Pakistan's  Co-authored Research Papers. Source: Nature

Typical of the new Sinophile generation of Pakistani scientists is Dr. Iqbal Choudhary, director of the International Centre for Chemical and Biological Sciences at the University of Karachi. Choudhary’s center is one of the oldest — it celebrated its 50th birthday just a few years ago — and largest institutes in Asia dedicated to the chemistry and biology of natural products.

China's Top Collaborators in Science and Technology Research. Source: Nature

Among the Belt Road Initiative member nations, Pakistan has emerged as the second strongest Chinese partner for science and technology collaboration in terms of Probabilistic Affinity Index (PAI), according to the Journal Nature. So far, China Academy of Sciences (CAS) has invested more than 1.8 billion yuan (almost US$268 million) in science and technology projects as part of the BRI.
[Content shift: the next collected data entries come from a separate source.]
(** What is to be checked of a step can be computed. *)
Definition row_ok (gone : list Z) (ir : Z * list Z) : bool :=
  match ir.2 with [t] => bool_decide (ir.1 ∈ gone) || negb (t =? -1) | _ => false end.
Definition step_fine (t : Runner) (o : SchedulerOutput) (x : Sampling) : bool :=
  match _update_states true o t with
  | Raise _ => true
  | Ok t' => let t' := with_mask (sp_mask x) t' in let rows := sampled_rows x t' in
      (length rows =? length (req_ids (input_batch t')))%nat &&
      forallb (row_ok (discarded t')) (zip (py_range (len rows)) rows)
  end.

Lemma step_fine_ok t o x : output_ok o -> step_fine t o x = true -> op_ok t (Step o (Some x)).
Proof.
  intros Ho Hf. split; [done|]. intros t' y E [= <-]. unfold step_fine in Hf. rewrite E in Hf.
  apply andb_prop in Hf as [Hl%Nat.eqb_eq Hr]. split; [done|]. intros j row Hj. rewrite forallb_forall in Hr.
  specialize (Hr (Z.of_nat j, row)). rewrite <- list_elem_of_In in Hr. unfold row_ok in Hr. cbn [fst snd] in Hr.
  assert (Hin : (Z.of_nat j, row) ∈ zip (py_range (len (sampled_rows x (with_mask (sp_mask x) t')))) (sampled_rows x (with_mask (sp_mask x) t'))).
  { apply enumerate_elem. rewrite Nat2Z.id. split; [lia|done]. }
  specialize (Hr Hin). destruct row as [|u [|]]; try done. exists u. split; [done|].
  apply orb_prop in Hr as [Hr%bool_decide_eq_true|Hr%negb_true_iff%Z.eqb_neq]; auto.
Qed.

Lemma chunk_output_ok : output_ok chunk_of.
Proof. split; cbn; [|constructor]. apply NoDup_singleton. Qed.

Lemma decode_output_ok n : 0 <= n -> output_ok (decode_of n).
Proof. intros Hn. split; cbn; [|by repeat constructor]. apply NoDup_singleton. Qed.

Lemma prefix_ok ops : ops_ok width t1 ops -> ops_ok width start (chunk :: Fetch :: prefill :: ops).
Proof.
  intros Ho. split; [apply step_fine_ok; [apply chunk_output_ok|vm_compute; reflexivity]|]. intros x E. rewrite step_0 in E. injection E as <-.
  split; [done|]. intros x E. injection E as <-.
  split; [apply step_fine_ok; [by apply decode_output_ok|vm_compute; reflexivity]|]. intros x E. rewrite step_1 in E. by injection E as <-.
Qed.

Lemma run_ok : ops_ok width start run.
Proof.
  apply prefix_ok. split; [apply step_fine_ok; [by apply decode_output_ok|vm_compute; reflexivity]|]. intros x E. rewrite step_2 in E. injection E as <-.
  split; [done|]. intros x E. injection E as <-.
  split; [apply step_fine_ok; [by apply decode_output_ok|vm_compute; reflexivity]|]. intros x E. rewrite step_3 in E. injection E as <-.
  split; [done|]. intros x E. injection E as <-. done.
Qed.

Lemma fresh_start : fresh start.
Proof. by split. Qed.

Lemma async_run_settles_witness : exists s d outs s', run_async width true (start, device, []) run = Ok (s, d, outs) /\
  drain d s outs = Ok s' /\ output_token_ids <$> requests s' !! "a" = Some [70; 71; 72].
Proof.
  destruct (async_run_settles width true (Z.le_refl width) start device run t3 fresh_start eq_refl run_ok)
    as (s & d & outs & s' & H1 & H2 & H3 & _).
  - intros _. vm_compute. reflexivity.
  - vm_compute. reflexivity.
  - exists s, d, outs, s'. split; [exact H1|]. split; [exact H2|]. rewrite H3. vm_compute. reflexivity.
Defined.

(** The first decode, while the output of the prefill is still on the device. *)
Definition t1_decode : Runner := Eval vm_compute in
  match _update_states true (decode_of 1) t1 with Ok t => t | Raise _ => t1 end.

Lemma update_1 : _update_states true (decode_of 1) t1 = Ok t1_decode.
Proof. vm_compute. reflexivity. Qed.

Lemma decode_plain : plain_decode t1 (decode_of 1).
Proof.
  split; [done|]. intros c r Hc Hr. apply list_elem_of_singleton in Hc as ->. vm_compute in Hr. injection Hr as <-. vm_compute. congruence.
Qed.

Lemma prefilled_ok : ops_ok width start ([chunk; Fetch] ++ [prefill]).
Proof. by apply prefix_ok. Qed.

Lemma run_prefill : run_sync width start ([chunk; Fetch] ++ [prefill]) = Ok t1.
Proof. vm_compute. reflexivity. Qed.

Lemma staged_tokens_are_real_witness : exists s d outs s1 s2 staged,
  run_async width true (start, device, []) [chunk; Fetch; prefill] = Ok (s, d, outs) /\ len outs = 1 /\
  _apply_pending_token_writeback s = Ok s1 /\ _update_states true (decode_of 1) s1 = Ok s2 /\
  _repair_staged_input_ids false d (input_batch s2) (req_ids (input_batch s2)) [[-1]; [0]] = Ok staged /\
  reads_requests t1_decode staged.
Proof.
  destruct (staged_tokens_are_real width true (Z.le_refl width) start device [chunk; Fetch] (decode_of 0) first_token t1 t1_decode 0
    (decode_of 1) fresh_start eq_refl prefilled_ok (fun _ => eq_refl) run_prefill (decode_output_ok 1 ltac:(lia)) decode_plain update_1)
    as (s & d & outs & H1 & H2).
  vm_compute in H1. injection H1 as <- <- <-. destruct H2 as (s1 & s2 & A1 & A2 & A3); [vm_compute; congruence|].
  vm_compute in A1. injection A1 as <-. vm_compute in A2. injection A2 as <-.
  destruct (A3 [[-1]; [0]]) as (staged & B1 & B2).
  - intros i id Hi. destruct (Z.to_nat i) as [|j].
    + intros Hid. vm_compute in Hid. injection Hid as <-. exists [10; 11; -1], 2, (-1), []. by vm_compute.
    + intros Hid. exfalso. apply lookup_lt_Some in Hid. cbn in Hid. lia.
  - eexists _, _, _, _, _, staged. split; [vm_compute; reflexivity|]. split; [reflexivity|].
    split; [vm_compute; reflexivity|]. split; [vm_compute; reflexivity|]. split; [exact B1|exact B2].
Defined.
End BatchToy.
CAS is supporting the Digital Belt and Road (Digital BRI), a platform for participating countries to share the data obtained as part of their collaborative projects with each other and with China. These data include satellite images as well as quantitative data on natural hazards, water resources and cultural heritage sites.

As part of Digital BRI/CPEC, an 820-kilometer long China-Pakistan fiber optic cable has already been laid between the city of Rawalpindi, Pakistan in the south and the Khunjerab Pass, China in the north  and operational since July, 2018.

By 2020, the 6,299 kilometers of underwater cables will extend to Djibouti from Gwadar and form the Digital Silk Route between Asia and Africa. At the same time, a space-based Silk Road will provide satellite navigation support to all BRI countries. The first Beidou base station of the Space Silk Road is already operational in Pakistan since 2017.  BeiDou is making rapid progress with 30 BRI countries already linked up.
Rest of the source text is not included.